## TASK DESCRIPTION
Among the entries below, how many lines have the string "left" in them? Only the number should be given.

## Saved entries
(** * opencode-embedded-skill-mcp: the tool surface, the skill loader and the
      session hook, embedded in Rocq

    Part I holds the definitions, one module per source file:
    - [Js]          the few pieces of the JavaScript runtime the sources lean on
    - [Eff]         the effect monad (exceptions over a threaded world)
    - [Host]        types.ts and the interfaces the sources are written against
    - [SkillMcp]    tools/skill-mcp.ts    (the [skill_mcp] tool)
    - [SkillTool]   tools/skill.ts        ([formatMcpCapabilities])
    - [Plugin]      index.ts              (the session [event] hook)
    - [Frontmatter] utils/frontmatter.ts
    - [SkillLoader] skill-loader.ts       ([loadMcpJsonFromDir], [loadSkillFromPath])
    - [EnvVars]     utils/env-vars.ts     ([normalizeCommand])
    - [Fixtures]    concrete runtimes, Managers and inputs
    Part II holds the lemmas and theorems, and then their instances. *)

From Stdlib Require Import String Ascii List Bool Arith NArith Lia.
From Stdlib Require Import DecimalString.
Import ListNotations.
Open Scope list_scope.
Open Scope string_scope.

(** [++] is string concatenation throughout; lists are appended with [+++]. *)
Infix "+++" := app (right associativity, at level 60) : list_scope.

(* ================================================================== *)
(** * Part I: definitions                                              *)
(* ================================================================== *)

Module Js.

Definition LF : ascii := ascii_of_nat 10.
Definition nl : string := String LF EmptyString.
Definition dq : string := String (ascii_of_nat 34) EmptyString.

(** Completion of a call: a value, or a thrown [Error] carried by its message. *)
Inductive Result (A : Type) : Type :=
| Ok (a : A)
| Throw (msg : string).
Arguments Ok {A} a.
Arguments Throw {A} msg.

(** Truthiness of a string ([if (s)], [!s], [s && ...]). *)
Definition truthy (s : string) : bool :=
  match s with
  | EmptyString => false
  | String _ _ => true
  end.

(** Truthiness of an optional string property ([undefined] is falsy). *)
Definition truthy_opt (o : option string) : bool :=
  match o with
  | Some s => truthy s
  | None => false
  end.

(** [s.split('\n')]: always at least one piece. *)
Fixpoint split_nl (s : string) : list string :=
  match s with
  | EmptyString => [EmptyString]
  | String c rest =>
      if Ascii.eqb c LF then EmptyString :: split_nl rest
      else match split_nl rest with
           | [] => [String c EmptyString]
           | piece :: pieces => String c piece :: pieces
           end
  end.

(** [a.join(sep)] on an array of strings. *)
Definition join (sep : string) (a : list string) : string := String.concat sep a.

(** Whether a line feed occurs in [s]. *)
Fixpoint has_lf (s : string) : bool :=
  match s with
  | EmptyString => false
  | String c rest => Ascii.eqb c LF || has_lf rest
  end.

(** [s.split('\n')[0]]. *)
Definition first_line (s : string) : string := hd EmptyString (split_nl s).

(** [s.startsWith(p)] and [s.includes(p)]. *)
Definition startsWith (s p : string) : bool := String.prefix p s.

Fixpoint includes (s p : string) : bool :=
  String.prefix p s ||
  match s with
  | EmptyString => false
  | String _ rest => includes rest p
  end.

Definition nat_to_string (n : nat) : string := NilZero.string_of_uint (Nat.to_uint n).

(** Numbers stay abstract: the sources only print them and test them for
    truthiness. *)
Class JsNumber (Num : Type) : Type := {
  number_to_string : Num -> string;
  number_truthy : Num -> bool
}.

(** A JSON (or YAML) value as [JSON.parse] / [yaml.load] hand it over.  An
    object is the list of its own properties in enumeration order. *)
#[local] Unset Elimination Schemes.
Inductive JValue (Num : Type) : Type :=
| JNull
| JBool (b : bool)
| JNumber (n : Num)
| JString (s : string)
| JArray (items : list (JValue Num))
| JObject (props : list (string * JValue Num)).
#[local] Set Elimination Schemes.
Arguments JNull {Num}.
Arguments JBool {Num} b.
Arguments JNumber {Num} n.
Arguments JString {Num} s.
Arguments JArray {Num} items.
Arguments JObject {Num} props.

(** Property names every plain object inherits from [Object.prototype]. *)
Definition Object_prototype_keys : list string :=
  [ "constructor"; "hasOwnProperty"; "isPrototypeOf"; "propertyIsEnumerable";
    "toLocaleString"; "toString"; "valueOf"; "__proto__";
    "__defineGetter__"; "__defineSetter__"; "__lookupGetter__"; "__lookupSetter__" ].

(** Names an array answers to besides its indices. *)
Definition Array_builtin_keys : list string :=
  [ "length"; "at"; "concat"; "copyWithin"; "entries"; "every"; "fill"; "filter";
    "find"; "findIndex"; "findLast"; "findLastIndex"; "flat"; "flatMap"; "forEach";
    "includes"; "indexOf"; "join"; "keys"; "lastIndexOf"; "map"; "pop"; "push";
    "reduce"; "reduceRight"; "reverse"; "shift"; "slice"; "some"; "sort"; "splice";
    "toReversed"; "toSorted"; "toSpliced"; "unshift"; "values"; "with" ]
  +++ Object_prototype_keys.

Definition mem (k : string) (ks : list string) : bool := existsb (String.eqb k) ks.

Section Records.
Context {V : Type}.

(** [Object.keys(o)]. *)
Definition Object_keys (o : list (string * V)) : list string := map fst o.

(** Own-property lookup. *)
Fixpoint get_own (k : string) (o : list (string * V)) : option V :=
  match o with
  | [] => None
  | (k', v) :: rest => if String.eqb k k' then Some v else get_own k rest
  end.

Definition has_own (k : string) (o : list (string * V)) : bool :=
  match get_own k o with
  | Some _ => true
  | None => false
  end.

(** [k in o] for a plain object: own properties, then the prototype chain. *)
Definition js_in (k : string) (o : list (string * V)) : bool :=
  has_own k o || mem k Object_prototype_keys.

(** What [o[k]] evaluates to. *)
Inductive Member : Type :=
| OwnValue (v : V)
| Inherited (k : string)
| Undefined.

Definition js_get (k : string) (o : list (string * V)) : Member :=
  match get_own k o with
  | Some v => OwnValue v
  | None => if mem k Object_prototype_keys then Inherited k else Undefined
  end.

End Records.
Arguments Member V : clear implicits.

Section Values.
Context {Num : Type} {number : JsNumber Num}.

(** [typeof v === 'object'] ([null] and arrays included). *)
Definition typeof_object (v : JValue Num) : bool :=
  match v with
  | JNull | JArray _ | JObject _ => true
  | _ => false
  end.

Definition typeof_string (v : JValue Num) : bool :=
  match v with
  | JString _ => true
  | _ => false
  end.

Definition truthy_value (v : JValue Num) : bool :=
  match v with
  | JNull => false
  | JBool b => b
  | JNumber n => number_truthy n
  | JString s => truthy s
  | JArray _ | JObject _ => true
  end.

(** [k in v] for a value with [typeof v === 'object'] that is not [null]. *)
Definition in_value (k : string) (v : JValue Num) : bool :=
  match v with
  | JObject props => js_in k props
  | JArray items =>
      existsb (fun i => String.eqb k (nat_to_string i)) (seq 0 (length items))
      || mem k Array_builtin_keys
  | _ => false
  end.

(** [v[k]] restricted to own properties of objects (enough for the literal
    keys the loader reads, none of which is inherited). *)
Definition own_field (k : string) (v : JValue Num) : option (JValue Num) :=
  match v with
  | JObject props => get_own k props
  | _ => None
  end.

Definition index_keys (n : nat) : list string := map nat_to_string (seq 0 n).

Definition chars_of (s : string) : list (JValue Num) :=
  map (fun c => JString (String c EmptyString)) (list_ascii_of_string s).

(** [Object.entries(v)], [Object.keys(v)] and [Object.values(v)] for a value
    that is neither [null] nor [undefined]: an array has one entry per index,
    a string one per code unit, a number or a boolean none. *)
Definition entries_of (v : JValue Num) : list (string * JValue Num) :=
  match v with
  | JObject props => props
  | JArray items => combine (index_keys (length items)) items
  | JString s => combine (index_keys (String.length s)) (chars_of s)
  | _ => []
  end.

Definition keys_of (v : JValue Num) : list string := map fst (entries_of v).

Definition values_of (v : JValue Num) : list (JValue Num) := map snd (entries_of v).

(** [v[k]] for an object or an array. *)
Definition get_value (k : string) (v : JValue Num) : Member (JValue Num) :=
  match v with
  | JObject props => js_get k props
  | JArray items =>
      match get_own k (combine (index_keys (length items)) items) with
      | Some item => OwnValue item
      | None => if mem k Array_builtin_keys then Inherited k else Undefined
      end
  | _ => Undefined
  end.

--

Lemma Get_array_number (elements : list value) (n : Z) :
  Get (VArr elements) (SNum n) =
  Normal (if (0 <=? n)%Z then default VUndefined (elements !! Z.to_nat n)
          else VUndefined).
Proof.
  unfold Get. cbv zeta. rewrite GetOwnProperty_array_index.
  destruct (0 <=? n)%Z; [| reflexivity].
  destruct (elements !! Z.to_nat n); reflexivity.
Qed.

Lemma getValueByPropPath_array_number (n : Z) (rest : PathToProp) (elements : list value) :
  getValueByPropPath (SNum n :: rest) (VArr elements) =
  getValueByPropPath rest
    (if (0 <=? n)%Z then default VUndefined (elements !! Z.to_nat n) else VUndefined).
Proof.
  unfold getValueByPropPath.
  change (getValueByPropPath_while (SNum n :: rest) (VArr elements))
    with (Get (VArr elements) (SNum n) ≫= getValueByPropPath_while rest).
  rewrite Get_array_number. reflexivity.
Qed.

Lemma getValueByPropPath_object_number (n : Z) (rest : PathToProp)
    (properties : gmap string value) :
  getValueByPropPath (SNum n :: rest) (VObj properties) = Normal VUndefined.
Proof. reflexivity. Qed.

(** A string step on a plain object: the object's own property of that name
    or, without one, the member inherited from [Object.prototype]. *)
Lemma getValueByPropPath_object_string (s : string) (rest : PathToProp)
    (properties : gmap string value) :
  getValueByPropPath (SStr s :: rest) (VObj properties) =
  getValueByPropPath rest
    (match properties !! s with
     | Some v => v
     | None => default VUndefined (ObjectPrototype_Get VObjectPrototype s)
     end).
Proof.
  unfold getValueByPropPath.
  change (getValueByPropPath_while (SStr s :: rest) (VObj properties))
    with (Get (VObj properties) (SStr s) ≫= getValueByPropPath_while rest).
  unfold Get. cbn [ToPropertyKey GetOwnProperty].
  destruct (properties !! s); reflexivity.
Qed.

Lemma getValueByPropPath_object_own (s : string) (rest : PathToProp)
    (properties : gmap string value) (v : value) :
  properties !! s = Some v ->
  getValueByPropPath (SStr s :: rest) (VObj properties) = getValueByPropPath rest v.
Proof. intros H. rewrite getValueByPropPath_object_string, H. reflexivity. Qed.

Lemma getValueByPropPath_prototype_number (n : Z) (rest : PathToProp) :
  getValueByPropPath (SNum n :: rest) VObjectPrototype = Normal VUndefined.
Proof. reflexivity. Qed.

...

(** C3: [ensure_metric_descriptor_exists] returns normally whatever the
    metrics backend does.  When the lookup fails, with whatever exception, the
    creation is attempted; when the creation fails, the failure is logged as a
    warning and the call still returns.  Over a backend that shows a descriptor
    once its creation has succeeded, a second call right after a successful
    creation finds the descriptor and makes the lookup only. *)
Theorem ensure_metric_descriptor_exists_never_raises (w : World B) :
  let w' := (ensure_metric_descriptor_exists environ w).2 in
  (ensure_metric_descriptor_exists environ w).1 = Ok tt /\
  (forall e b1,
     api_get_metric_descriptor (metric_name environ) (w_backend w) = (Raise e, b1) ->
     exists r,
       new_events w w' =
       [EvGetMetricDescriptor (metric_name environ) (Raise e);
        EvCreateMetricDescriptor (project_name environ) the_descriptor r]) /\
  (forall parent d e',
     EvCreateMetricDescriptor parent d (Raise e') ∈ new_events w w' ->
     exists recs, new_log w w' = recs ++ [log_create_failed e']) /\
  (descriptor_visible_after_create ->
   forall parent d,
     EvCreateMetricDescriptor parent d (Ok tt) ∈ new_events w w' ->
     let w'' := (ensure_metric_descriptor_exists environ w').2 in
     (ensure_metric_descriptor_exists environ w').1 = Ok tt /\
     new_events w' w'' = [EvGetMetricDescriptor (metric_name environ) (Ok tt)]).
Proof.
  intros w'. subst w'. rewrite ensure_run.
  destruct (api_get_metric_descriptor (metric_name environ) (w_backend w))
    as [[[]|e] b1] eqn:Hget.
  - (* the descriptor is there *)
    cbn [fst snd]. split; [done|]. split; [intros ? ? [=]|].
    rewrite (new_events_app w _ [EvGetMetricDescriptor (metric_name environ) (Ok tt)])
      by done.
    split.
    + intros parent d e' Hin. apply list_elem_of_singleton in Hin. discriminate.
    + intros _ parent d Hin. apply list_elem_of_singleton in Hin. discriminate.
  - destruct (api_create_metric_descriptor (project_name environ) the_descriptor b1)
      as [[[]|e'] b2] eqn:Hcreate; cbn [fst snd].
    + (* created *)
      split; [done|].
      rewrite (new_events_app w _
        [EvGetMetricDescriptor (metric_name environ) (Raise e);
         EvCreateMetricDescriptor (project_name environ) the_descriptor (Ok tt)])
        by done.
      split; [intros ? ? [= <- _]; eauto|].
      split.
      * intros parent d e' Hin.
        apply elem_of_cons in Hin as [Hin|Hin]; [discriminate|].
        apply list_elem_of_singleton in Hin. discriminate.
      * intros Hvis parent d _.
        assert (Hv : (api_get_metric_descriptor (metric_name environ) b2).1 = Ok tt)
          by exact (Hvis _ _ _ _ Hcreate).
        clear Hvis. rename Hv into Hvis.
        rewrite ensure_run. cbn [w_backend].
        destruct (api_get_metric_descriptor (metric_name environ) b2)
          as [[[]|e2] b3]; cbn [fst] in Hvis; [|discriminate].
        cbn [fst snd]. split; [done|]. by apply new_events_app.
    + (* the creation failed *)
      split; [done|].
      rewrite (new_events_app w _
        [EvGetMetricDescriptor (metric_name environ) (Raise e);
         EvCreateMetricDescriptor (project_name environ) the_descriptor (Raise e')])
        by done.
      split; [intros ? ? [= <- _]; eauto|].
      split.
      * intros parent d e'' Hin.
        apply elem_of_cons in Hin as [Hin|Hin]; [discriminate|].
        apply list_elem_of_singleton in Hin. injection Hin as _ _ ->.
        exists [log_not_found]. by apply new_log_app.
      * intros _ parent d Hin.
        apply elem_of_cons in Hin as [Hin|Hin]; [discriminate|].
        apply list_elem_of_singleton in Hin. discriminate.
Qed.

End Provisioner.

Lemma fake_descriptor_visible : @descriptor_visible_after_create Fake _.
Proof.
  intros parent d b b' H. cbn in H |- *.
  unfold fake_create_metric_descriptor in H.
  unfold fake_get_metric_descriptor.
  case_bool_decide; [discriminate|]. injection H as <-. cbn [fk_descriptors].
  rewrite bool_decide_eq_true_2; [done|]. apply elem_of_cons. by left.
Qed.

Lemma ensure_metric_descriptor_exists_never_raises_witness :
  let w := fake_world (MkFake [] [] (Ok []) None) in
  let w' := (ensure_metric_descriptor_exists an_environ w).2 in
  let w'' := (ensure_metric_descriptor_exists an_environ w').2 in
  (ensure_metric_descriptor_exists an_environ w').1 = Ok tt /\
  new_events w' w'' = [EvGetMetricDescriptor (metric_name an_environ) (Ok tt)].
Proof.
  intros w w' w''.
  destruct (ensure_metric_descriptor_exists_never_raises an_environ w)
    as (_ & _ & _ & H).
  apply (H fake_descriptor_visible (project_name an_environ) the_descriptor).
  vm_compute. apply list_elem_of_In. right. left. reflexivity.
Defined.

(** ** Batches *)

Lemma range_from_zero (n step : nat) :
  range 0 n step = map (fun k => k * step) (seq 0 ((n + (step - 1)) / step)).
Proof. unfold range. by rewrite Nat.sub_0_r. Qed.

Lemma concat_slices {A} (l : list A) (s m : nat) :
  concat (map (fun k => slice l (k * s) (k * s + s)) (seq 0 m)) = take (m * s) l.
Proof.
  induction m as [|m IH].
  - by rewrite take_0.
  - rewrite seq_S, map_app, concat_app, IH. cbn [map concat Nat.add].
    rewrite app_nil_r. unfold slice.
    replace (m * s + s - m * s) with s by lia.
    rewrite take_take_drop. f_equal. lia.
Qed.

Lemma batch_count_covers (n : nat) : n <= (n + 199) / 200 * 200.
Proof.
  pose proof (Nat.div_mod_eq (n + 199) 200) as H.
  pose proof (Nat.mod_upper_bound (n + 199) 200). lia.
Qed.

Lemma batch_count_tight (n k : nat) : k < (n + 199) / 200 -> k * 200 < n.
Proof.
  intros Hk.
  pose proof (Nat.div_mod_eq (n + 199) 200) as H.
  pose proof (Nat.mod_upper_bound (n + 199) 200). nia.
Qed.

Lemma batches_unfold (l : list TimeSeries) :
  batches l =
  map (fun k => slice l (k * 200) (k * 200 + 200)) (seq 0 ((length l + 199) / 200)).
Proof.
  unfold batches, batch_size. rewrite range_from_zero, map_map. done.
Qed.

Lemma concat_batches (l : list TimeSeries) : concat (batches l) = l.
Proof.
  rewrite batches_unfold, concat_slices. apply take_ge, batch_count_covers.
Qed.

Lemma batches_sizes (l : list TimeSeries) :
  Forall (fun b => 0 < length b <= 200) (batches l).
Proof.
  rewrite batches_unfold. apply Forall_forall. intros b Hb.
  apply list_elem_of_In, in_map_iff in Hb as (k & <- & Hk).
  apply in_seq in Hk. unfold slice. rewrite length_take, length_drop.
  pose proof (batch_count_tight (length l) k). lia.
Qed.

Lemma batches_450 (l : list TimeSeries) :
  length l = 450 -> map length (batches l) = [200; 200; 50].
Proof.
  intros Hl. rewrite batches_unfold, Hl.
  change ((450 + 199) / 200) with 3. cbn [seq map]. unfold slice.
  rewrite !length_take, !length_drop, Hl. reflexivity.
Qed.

## WRITTEN ANSWER
2